Kalamazoo, MIStryker Orthopedics announced it is recalling certain hip replacement components due to concerns about corrosion in the products. Earlier this month, the company announced a Rejuvenate Modular-Neck Stems recall along with a recall of the ABG II modular-neck stems. The modular-neck stems are used in hip implants and have been linked to reports of adverse events.

According to Stryker Orthopedics, the voluntary recall was announced because of potential risks associated with the modular-neck stems (found at www.aboutstryker.com/modularneckstems). "These risks include the potential for fretting and/or corrosion at or about the modular-neck junction, which may result in adverse local tissue reactions manifesting with pain and/or swelling."

Stryker notes that the incidence of complications is low, and patients who do not notice symptoms of fretting or corrosion should follow their post-operative plan as normal. Patients who experience pain and/or swelling in or near their replaced hip are encouraged to speak with their surgeon to discuss their options.
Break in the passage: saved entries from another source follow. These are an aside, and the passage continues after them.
(* ===== verification/Arrays.v ===== *)
(** Fixed-size arrays ([&[u8]], [&mut [u8]], [[T; N]]) updated by index.

    A Rust slice is a list; an access outside it panics, which is [None] here.
    [foldM] is a [for] loop over an iterator whose body may panic, and
    [copy_at] the assignment [output[dst] = input[src]] that the interleavers,
    the puncturers and the bit reorderings consist of.  [foldM_copy] is the one
    lemma behind all of them: when the destinations are pairwise different, the
    loop leaves [input[src j]] at [dst j] and everything else alone. *)
From S2P Require Import Prelude.

Lemma NoDup_omap_inj {A B} (g : A → option B) l : NoDup l →
  (∀ x x' y, x ∈ l → x' ∈ l → g x = Some y → g x' = Some y → x = x') → NoDup (omap g l).
Proof.
  induction 1 as [|x l Hx Hl IH]; intros Hinj; [constructor|]. cbn.
  assert (NoDup (omap g l)) as Hnd.
  { apply IH. intros y y' z Hy Hy'. apply Hinj; by right. }
  destruct (g x) as [y|] eqn:Hg; [|done]. constructor; [|done].
  intros (x' & Hx' & Hg')%list_elem_of_omap. assert (x = x') as <-; [|done].
  apply (Hinj x x' y); [by left|by right|done|done].
Qed.

Section arrays.
Context {A : Type}.

Definition arr_set (i : nat) (x : A) (l : list A) : option (list A) :=
  if i <? length l then Some (<[i:=x]> l) else None.

(** [&l[i..j]] *)
Definition arr_range (i j : nat) (l : list A) : option (list A) :=
  if (i <=? j) && (j <=? length l) then Some (take (j - i) (drop i l)) else None.

(** [l[i..i + src.len()].copy_from_slice(src)] *)
Definition copy_from_slice (i : nat) (src l : list A) : option (list A) :=
  if i + length src <=? length l then Some (take i l ++ src ++ drop (i + length src) l) else None.

Fixpoint foldM {S I} (f : I → S → option S) (l : list I) (s : S) : option S :=
  match l with
  | [] => Some s
  | i :: l => s ← f i s; foldM f l s
  end.

Definition copy_at (dst src : nat) (input output : list A) : option (list A) :=
  x ← input !! src; arr_set dst x output.

Lemma arr_set_Some i x l : i < length l → arr_set i x l = Some (<[i:=x]> l).
Proof. intros H%Nat.ltb_lt. unfold arr_set. by rewrite H. Qed.

Lemma arr_range_Some i j l : i ≤ j → j ≤ length l → arr_range i j l = Some (take (j - i) (drop i l)).
Proof. intros H1%Nat.leb_le H2%Nat.leb_le. unfold arr_range. by rewrite H1, H2. Qed.

Lemma copy_from_slice_Some i src l : i + length src ≤ length l →
  copy_from_slice i src l = Some (take i l ++ src ++ drop (i + length src) l).
Proof. intros H%Nat.leb_le. unfold copy_from_slice. by rewrite H. Qed.

Lemma copy_at_Some d s x input output : input !! s = Some x → d < length output →
  copy_at d s input output = Some (<[d:=x]> output).
Proof. intros Hx Hd. unfold copy_at. rewrite Hx. simpl. by apply arr_set_Some. Qed.

Lemma foldM_app {S I} (f : I → S → option S) l1 l2 s :
  foldM f (l1 ++ l2) s = foldM f l1 s ≫= foldM f l2.
Proof.
  revert s. induction l1 as [|i l1 IH]; intros s; [done|]. simpl.
  destruct (f i s); simpl; [apply IH|done].
Qed.

Lemma foldM_ext {S I} (f g : I → S → option S) l s :
  (∀ i s, i ∈ l → f i s = g i s) → foldM f l s = foldM g l s.
Proof.
  revert s. induction l as [|i l IH]; intros s H; [done|]. simpl.
  rewrite H by left. destruct (g i s); [|done]. simpl. apply IH. intros. apply H. by right.
Qed.

Lemma foldM_omap {S I J} (g : I → option J) (f : J → S → option S) l s :
  foldM (λ i s, match g i with Some j => f j s | None => Some s end) l s = foldM f (omap g l) s.
Proof.
  revert s. induction l as [|i l IH]; intros s; [done|]. cbn. destruct (g i) as [j|]; cbn; [|apply IH].
  destruct (f j s); [apply IH|done].
Qed.

(** A copy loop: pairs of (destination, source) indices. *)
Definition copy_pairs (ps : list (nat * nat)) (input : list A) : list A → option (list A) :=
  foldM (λ p, copy_at p.1 p.2 input) ps.

Lemma copy_pairs_spec ps input output :
  NoDup ps.*1 → Forall (λ p, p.1 < length output ∧ p.2 < length input) ps →
  ∃ out, copy_pairs ps input output = Some out ∧ length out = length output ∧
    (∀ d s, (d, s) ∈ ps → out !! d = input !! s) ∧
    (∀ d, d ∉ ps.*1 → out !! d = output !! d).
Proof.
  unfold copy_pairs. revert output.
  induction ps as [|[d s] ps IH]; intros output Hnd Hb.
  { exists output. repeat split; try done. intros d s Hin. by apply not_elem_of_nil in Hin. }
  inversion Hnd as [|? ? Hnin Hnd']; subst. inversion Hb as [|? ? [Hd Hs] Hb']; subst. simpl in *.
  destruct (lookup_lt_is_Some_2 input s Hs) as [x Hx].
  destruct (IH (<[d:=x]> output)) as (out & Heq & Hlen & Hin & Hout); [done| |].
  { by rewrite length_insert. }
  exists out. rewrite length_insert in Hlen. split_and!; [|done| |].
  - cbn. by rewrite (copy_at_Some d s x) by done.
  - intros d' s' [[= -> ->]|Hin']%elem_of_cons; [|by apply Hin].
    rewrite Hout by done. by rewrite list_lookup_insert_eq.
  - intros d' [Hne Hni]%not_elem_of_cons. rewrite Hout by done. by rewrite list_lookup_insert_ne.
Qed.

Lemma foldM_copy {I} (js : list I) (dst src : I → nat) input output :
  NoDup (dst <$> js) → (∀ j, j ∈ js → dst j < length output ∧ src j < length input) →
  ∃ out, foldM (λ j, copy_at (dst j) (src j) input) js output = Some out ∧
    length out = length output ∧ (∀ j, j ∈ js → out !! dst j = input !! src j) ∧
    (∀ d, d ∉ dst <$> js → out !! d = output !! d).
Proof.
  intros Hnd Hb. destruct (copy_pairs_spec ((λ j, (dst j, src j)) <$> js) input output)
    as (out & Heq & Hlen & Hin & Hout).
  - by rewrite <-list_fmap_compose.
  - apply Forall_fmap, Forall_forall. intros j Hj. by apply Hb.
  - exists out. split_and!; [|done| |].
    + rewrite <-Heq. unfold copy_pairs. clear. revert output.
      induction js as [|j js IH]; intros output; [done|]. simpl.
      destruct (copy_at _ _ _ _); [apply IH|done].
    + intros j Hj. apply Hin. apply list_elem_of_fmap. eauto.
    + intros d Hd. apply Hout. rewrite <-list_fmap_compose. done.
Qed.

(** Copies move elements around; they make none up. *)
Lemma foldM_inv {S I} (P : S → Prop) (f : I → S → option S) l s s' :
  (∀ i s s', i ∈ l → P s → f i s = Some s' → P s') → P s → foldM f l s = Some s' → P s'.
Proof.
  revert s. induction l as [|i l IH]; intros s Hstep Hs; cbn [foldM].
  { by intros [= <-]. }
  destruct (f i s) as [s1|] eqn:Hf; [cbn [mbind option_bind]|done].
  apply IH; [|by eapply (Hstep i); [left| |]].
  intros j s2 s3 Hj. apply Hstep. by right.
Qed.

Lemma foldM_total {S I} (P : S → Prop) (f : I → S → option S) l s :
  (∀ i s, i ∈ l → P s → ∃ s', f i s = Some s' ∧ P s') → P s → ∃ s', foldM f l s = Some s' ∧ P s'.
Proof.
  revert s. induction l as [|i l IH]; intros s Hstep Hs; cbn [foldM]; [by exists s|].
  destruct (Hstep i s) as (s1 & -> & Hs1); [by left|done|]. cbn [mbind option_bind].
  apply IH; [|done]. intros j s2 Hj. apply Hstep. by right.
Qed.

(** [&l[i..j]] when the slice is known by its surroundings. *)
Lemma arr_range_mid (pre mid post : list A) i j : i = length pre → j = i + length mid →
  arr_range i j (pre ++ mid ++ post) = Some mid.
Proof.
  intros -> ->. rewrite arr_range_Some by (rewrite ?length_app; lia).
  rewrite drop_app_length, Nat.add_comm, Nat.add_sub. by rewrite take_app_length.
Qed.

Lemma copy_from_slice_mid (pre old post src : list A) i : i = length pre → length src = length old →
  copy_from_slice i src (pre ++ old ++ post) = Some (pre ++ src ++ post).
Proof.
  intros -> Hl. rewrite copy_from_slice_Some by (rewrite !length_app; lia).
  rewrite take_app_length, Hl, app_assoc, (app_assoc pre old), drop_app_length' by (rewrite length_app; lia).
  by rewrite <-app_assoc.
Qed.

Lemma arr_range_end (l1 l2 l3 : list A) i j : i = length l1 + length l2 → j = i + length l3 →
  arr_range i j (l1 ++ l2 ++ l3) = Some l3.
Proof.
  intros Hi Hj. rewrite app_assoc. rewrite <-(app_nil_r l3) at 1. apply arr_range_mid; rewrite ?length_app; lia.
Qed.

Lemma copy_from_slice_end (l1 l2 old src : list A) i : i = length l1 + length l2 → length src = length old →
  copy_from_slice i src (l1 ++ l2 ++ old) = Some (l1 ++ l2 ++ src).
Proof.
  intros Hi Hl. rewrite (app_assoc l1 l2 old), <-(app_nil_r old).
  rewrite copy_from_slice_mid by (rewrite ?length_app; lia). by rewrite app_nil_r, <-app_assoc.
Qed.

Lemma arr_range_tail (l1 l2 : list A) i j : i = length l1 → j = i + length l2 →
  arr_range i j (l1 ++ l2) = Some l2.
Proof. intros Hi Hj. exact (arr_range_end [] l1 l2 i j Hi Hj). Qed.

Lemma copy_from_slice_tail (l1 old src : list A) i : i = length l1 → length src = length old →
  copy_from_slice i src (l1 ++ old) = Some (l1 ++ src).
Proof. intros Hi Hl. exact (copy_from_slice_end [] l1 old src i Hi Hl). Qed.

Lemma copy_at_Forall (P : A → Prop) d s input output out :
  Forall P input → Forall P output → copy_at d s input output = Some out → Forall P out.
Proof.
  intros Hi Ho. unfold copy_at, arr_set. destruct (input !! s) as [x|] eqn:Hx; [cbn|done].
  case_match; [|done]. intros [= <-]. apply Forall_insert; [done|].
  by eapply (Forall_lookup_1 _ _ _ _ Hi).
Qed.

Lemma copy_from_slice_0 src l n : n = length src → n ≤ length l →
  copy_from_slice 0 src l = Some (src ++ drop n l).
Proof. intros -> Hn. by rewrite copy_from_slice_Some. Qed.

Lemma arr_range_0_app l k n : n = length l → arr_range 0 n (l ++ k) = Some l.
Proof.
  intros ->. rewrite arr_range_Some by (rewrite ?length_app; lia).
  by rewrite drop_0, Nat.sub_0_r, take_app_length.
Qed.
End arrays.

(** Run one step of an option-monad computation with the equation [E]. *)
Ltac ostep E := rewrite E; cbn [mbind option_bind].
Patients who are not sure whether they have a recalled device implanted can obtain that information by phoning their surgeon.
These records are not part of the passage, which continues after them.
(* ===== verification/TxReceipt.v ===== *)
(** tetra-core/tx_receipt.rs: the transmit receipt shared by the layers.

    All clones of a [TxReporter] share one atomic byte, which is the state here;
    [expects_ack] is fixed at creation.  A failed [compare_exchange] or
    assertion panics ([None]). *)
From S2P Require Import Prelude.
Local Open Scope Z_scope.

(** * Definitions *)

Inductive TxState : Type := Pending | Discarded | Transmitted | Lost | Acknowledged.
#[export] Instance TxState_eq_dec : EqDecision TxState.
Proof. solve_decision. Defined.

Definition tx_raw (s : TxState) : Z :=
  match s with Pending => 0 | Discarded => 1 | Transmitted => 2 | Lost => 3 | Acknowledged => 4 end.

Definition from_raw (v : Z) : TxState :=
  if v =? 0 then Pending else if v =? 1 then Discarded else if v =? 2 then Transmitted
  else if v =? 3 then Lost else Acknowledged.

Record TxReporter : Type := mkReporter { expects_ack : bool; tx_state : Z }.

Definition new_reporter : TxReporter := mkReporter true (tx_raw Pending).
Definition new_unacked : TxReporter := mkReporter false (tx_raw Pending).

Definition get_state (r : TxReporter) : TxState := from_raw (tx_state r).
Definition is_discarded (r : TxReporter) : bool := tx_state r =? tx_raw Discarded.
Definition is_transmitted (r : TxReporter) : bool := tx_raw Transmitted <=? tx_state r.
Definition is_acknowledged (r : TxReporter) : bool := tx_raw Acknowledged <=? tx_state r.

Definition is_in_final_state (r : TxReporter) : bool :=
  match get_state r with
  | Pending => false
  | Discarded => true
  | Transmitted => negb (expects_ack r)
  | Lost => true
  | Acknowledged => true
  end.

(** [compare_exchange] on the shared byte. *)
Definition mark (curr new : TxState) (r : TxReporter) : option TxReporter :=
  if tx_state r =? tx_raw curr then Some (mkReporter (expects_ack r) (tx_raw new)) else None.

Definition mark_transmitted (r : TxReporter) : option TxReporter := mark Pending Transmitted r.
Definition mark_discarded (r : TxReporter) : option TxReporter := mark Pending Discarded r.
Definition mark_acknowledged (r : TxReporter) : option TxReporter :=
  if expects_ack r then mark Transmitted Acknowledged r else None.
Definition mark_lost (r : TxReporter) : option TxReporter :=
  if expects_ack r then mark Transmitted Lost r else None.
Definition reset_reporter (r : TxReporter) : TxReporter := mkReporter (expects_ack r) (tx_raw Pending).

(** * The documented state machine *)

Inductive tx_step (ack : bool) : TxState → TxState → Prop :=
| step_transmitted : tx_step ack Pending Transmitted
| step_discarded : tx_step ack Pending Discarded
| step_acknowledged : ack = true → tx_step ack Transmitted Acknowledged
| step_lost : ack = true → tx_step ack Transmitted Lost.

Definition reporter_ok (r : TxReporter) : Prop := tx_state r = tx_raw (get_state r).

Lemma from_raw_raw s : from_raw (tx_raw s) = s.
Proof. by destruct s. Qed.

(** The four calls that drive the receipt. *)
Definition marks : list (TxReporter → option TxReporter) :=
  [mark_transmitted; mark_discarded; mark_acknowledged; mark_lost].

Lemma reporter_cases r : reporter_ok r → ∃ s, r = mkReporter (expects_ack r) (tx_raw s) ∧ get_state r = s.
Proof. intros Hr. exists (get_state r). destruct r as [a v]. cbn in *. split; [by f_equal|done]. Qed.

(** * Properties *)

(** The reporter is the documented state machine.  A [mark_*] call succeeds
    exactly along its transitions (any other call panics), the resulting byte
    is again a state, and the states reported as final are exactly those without
    a transition. *)
Theorem reporter_is_state_machine r : reporter_ok r →
  (∀ m r', m ∈ marks → m r = Some r' →
     tx_step (expects_ack r) (get_state r) (get_state r') ∧ expects_ack r' = expects_ack r ∧ reporter_ok r') ∧
  (∀ s', tx_step (expects_ack r) (get_state r) s' →
     ∃ m r', m ∈ marks ∧ m r = Some r' ∧ get_state r' = s') ∧
  (is_in_final_state r = true ↔ ∀ s', ¬ tx_step (expects_ack r) (get_state r) s').
Proof.
  intros Hr. destruct (reporter_cases r Hr) as (s & Heq & Hs). rewrite Heq. clear Heq Hr Hs.
  destruct r as [a v]. cbn [expects_ack]. clear v. split_and!.
  - intros m r' Hm Hrun. unfold marks in Hm. rewrite !elem_of_cons, elem_of_nil in Hm.
    destruct Hm as [-> | [-> | [-> | [-> | []]]]]; destruct s, a; cbn in Hrun; try done;
      injection Hrun as <-; cbn; (split_and!; [by constructor|done|done]).
  - intros s' Hstep. destruct s; cbn in Hstep; inversion Hstep; subst; try done.
    + exists mark_transmitted. eexists. split_and!; [by left|reflexivity|done].
    + exists mark_discarded. eexists. split_and!; [by right; left|reflexivity|done].
    + exists mark_acknowledged. eexists. split_and!; [by right; right; left|reflexivity|done].
    + exists mark_lost. eexists. split_and!; [by do 3 right; left|reflexivity|done].
  - unfold is_in_final_state. change (get_state (mkReporter a (tx_raw s))) with (from_raw (tx_raw s)).
    rewrite from_raw_raw. destruct s, a; cbn; split; try done;
      try (intros _ s' Hstep; by inversion Hstep); intros H; exfalso;
      [apply (H Transmitted)|apply (H Transmitted)|apply (H Lost)]; by constructor.
Qed.

Lemma reporter_is_state_machine_witness :
  (∀ m r', m ∈ marks → m new_reporter = Some r' →
     tx_step true Pending (get_state r') ∧ expects_ack r' = true ∧ reporter_ok r') ∧
  (∀ s', tx_step true Pending s' → ∃ m r', m ∈ marks ∧ m new_reporter = Some r' ∧ get_state r' = s') ∧
  (is_in_final_state new_reporter = true ↔ ∀ s', ¬ tx_step true Pending s').
Proof. apply (reporter_is_state_machine new_reporter). reflexivity. Defined.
According to a press release issued by Stryker (found online at www.fda.gov; 7/6/12), the recall affects global distribution of the Rejuvenate and ABG II modular-neck stems. "Following this action, we will work with the medical community to better understand this matter as we continue to evaluate this data," said Stuart Simpson, vice president and general manager, hip reconstruction.

On May 28, 2012, Health Canada announced that the Stryker Rejuvenate was being recalled to allow the instructions for use to be updated. That recall affected only devices sold in Canada and did not occur in the US.